Start of WORKING DATA

(* ===== verification/FdtRwNode.v ===== *)
(** The node edits of fdt_rw.c on an editable tree. *)
From S2P Require Import Prelude Monad Memory Libfdt Fdt FdtSpec FdtTree FdtRo FdtWip FdtRead FdtNav FdtRw.
From S2P Require Import FdtEdit FdtRwSpec FdtRwProp.

(** The items before the first subnode, and the rest: a new subnode goes
    between them. *)
Fixpoint split_props (items : list item) : list item * list item :=
  match items with
  | INode name its :: items => ([], INode name its :: items)
  | it :: items => let '(a, b) := split_props items in (it :: a, b)
  | [] => ([], [])
  end.

(** [items] with the empty subnode [name] added. *)
Definition add_sub (items : list item) (name : list byte) : list item :=
  (split_props items).1 ++ INode name [] :: (split_props items).2.

Definition node_len (name : list byte) : Z := 8 + align_up (zlen name + 1) 4.

Lemma split_props_app items : items = (split_props items).1 ++ (split_props items).2.
Proof.
  induction items as [|it items IH]; [done|]. destruct it; cbn [split_props]; [| |done];
    destruct (split_props items); cbn in *; by rewrite IH.
Qed.

Lemma item_node_len name : item_len (INode name []) = node_len name.
Proof. unfold item_len, node_len. cbn. lia. Qed.

Lemma name_matches_refl name : name_matches name name = true.
Proof.
  unfold name_matches. rewrite firstn_all, drop_all. by rewrite bool_decide_eq_true_2.
Qed.

(** The new subnode comes before the others. *)
Lemma child_add_sub name items o :
  child name (add_sub items name) o = Some (o + toks_len (flats (split_props items).1), name, []).
Proof.
  unfold add_sub. revert o. induction items as [|it items IH]; intros o.
  - cbn. rewrite name_matches_refl. by rewrite Z.add_0_r.
  - destruct it as [|no d|nm its]; cbn [split_props];
      [| |cbn; rewrite name_matches_refl; by rewrite Z.add_0_r];
      destruct (split_props items) as [a b]; cbn [fst snd app child] in *;
      rewrite IH, flats_cons, toks_len_app; unfold item_len; do 3 f_equal; lia.
Qed.

(** The name and its padding. *)
Lemma name_toks m a name :
  no_nul name ->
  bytes_at m a (be_enc32 FDT_BEGIN_NODE) -> bytes_at m (a + 4) (name ++ [x00]) ->
  bytes_at m (a + 4 + align_up (zlen name + 1) 4) (be_enc32 FDT_END_NODE) ->
  toks_at m a [TBegin name; TEnd].
Proof.
  intros Hn H1 H2 H3. cbn [toks_at tok_ok tok_enc tok_len]. split; [done|]. split.
  - by rewrite bytes_at_app, be_enc32_length.
  - split; [done|]. split; [|done]. by rewrite Z.add_assoc.
Qed.

(** The stores that make an empty node over [node_len name] bytes at [p]. *)
Lemma write_node_at {A} m p name (k : mem -> res A) :
  no_nul name -> valid m p (node_len name) ->
  exists m', (let! m := st32 m (nh_tag p) FDT_BEGIN_NODE in
              let! m := memset m (nh_name p) x00 (align_up (zlen name + 1) 4) in
              let! m := store_bytes m (nh_name p) name in
              let! m := st32 m (p + node_len name - FDT_TAGSIZE) FDT_END_NODE in k m) = k m' /\
    toks_at m' p [TBegin name; TEnd] /\ changes m m' p (node_len name).
Proof.
  intros Hn Hv. pose proof (zlen_nonneg name). pose proof (align_up_4_bounds (zlen name + 1)).
  unfold node_len, nh_tag, nh_name, FDT_TAGSIZE in *. set (al := align_up (zlen name + 1) 4) in *.
  set (z := replicate (Z.to_nat al) x00). assert (zlen z = al) as Hz by (unfold z, zlen; rewrite length_replicate; lia).
  rewrite st32_valid by (eapply valid_sub; [exact Hv|lia..]). cbn [rbind].
  unfold memset. destruct (Z.ltb_spec al 0); [lia|]. fold z.
  rewrite store_valid by (apply upd_valid; fold (zlen z); rewrite Hz; eapply valid_sub; [exact Hv|lia..]). cbn [rbind].
  rewrite store_valid by (do 2 apply upd_valid; fold (zlen name); eapply valid_sub; [exact Hv|lia..]). cbn [rbind].
  rewrite st32_valid by (do 3 apply upd_valid; eapply valid_sub; [exact Hv|lia..]). cbn [rbind].
  eexists. split; [reflexivity|]. replace (p + (8 + al) - 4) with (p + 4 + al) by lia. split.
  - assert (z = take (length name) z ++ [x00] ++ drop (length name + 1) z) as Ez.
    { rewrite <- (take_drop (length name) z) at 1. f_equal. rewrite <- drop_drop. unfold z.
      rewrite drop_replicate. destruct (Z.to_nat al - length name)%nat eqn:E; [unfold zlen in *; lia|].
      cbn [replicate app]. done. }
    apply name_toks; [done|..].
    + apply upd_bytes_out; [|rewrite !be_enc32_length; lia].
      do 2 (apply upd_bytes_out; [|rewrite be_enc32_length; lia]). apply upd_at.
    + apply upd_bytes_out; [|rewrite length_app; cbn [length]; unfold zlen in *; lia].
      apply bytes_at_app. split; [apply upd_at|]. apply upd_bytes_out; [|cbn [length]; lia].
      pose proof (upd_at (upd m p (be_enc32 FDT_BEGIN_NODE)) (p + 4) z) as Hat. rewrite Ez in Hat at 2.
      rewrite !bytes_at_app in Hat. destruct Hat as (_ & Hat & _).
      rewrite length_take, Nat.min_l in Hat by (unfold zlen in *; lia). exact Hat.
    + apply upd_at.
  - repeat (apply changes_upd_in; [|exact Hv|rewrite ?be_enc32_zlen, ?Hz; lia..]). apply changes_refl.
Qed.

Section node.
Context (m : mem) (fdt : Z) (h : header) (rsv : list (Z * Z)) (strs : list byte).
Context (pre post : list tok) (nm : list byte) (items : list item).
Context (Hrw : rw_at m fdt h rsv (in_tree pre nm items post) strs).

Let Ht : tree_at m fdt h (in_tree pre nm items post) strs := rw_tree _ _ _ _ _ _ Hrw.
Let Hst : struct_at m fdt h (in_tree pre nm items post) := ta_struct _ _ _ _ _ Ht.
Let Hb : blob m fdt h := sa_blob _ _ _ _ Hst.
Let Hh : hdr_at m fdt h := blob_hdr _ _ _ Hb.
Let body : Z := body_off (toks_len pre) nm.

End of WORKING DATA

WHAT THIS TASK INVOLVES: Set down, exactly as they appear above, all lines from the one that has "Lemma name_toks m" down to the one that has "no_nul name -> valid m p (node_len name) ->", including those two and no others.

OUTPUT FOR THIS EXERCISE:
Lemma name_toks m a name :
  no_nul name ->
  bytes_at m a (be_enc32 FDT_BEGIN_NODE) -> bytes_at m (a + 4) (name ++ [x00]) ->
  bytes_at m (a + 4 + align_up (zlen name + 1) 4) (be_enc32 FDT_END_NODE) ->
  toks_at m a [TBegin name; TEnd].
Proof.
  intros Hn H1 H2 H3. cbn [toks_at tok_ok tok_enc tok_len]. split; [done|]. split.
  - by rewrite bytes_at_app, be_enc32_length.
  - split; [done|]. split; [|done]. by rewrite Z.add_assoc.
Qed.

(** The stores that make an empty node over [node_len name] bytes at [p]. *)
Lemma write_node_at {A} m p name (k : mem -> res A) :
  no_nul name -> valid m p (node_len name) ->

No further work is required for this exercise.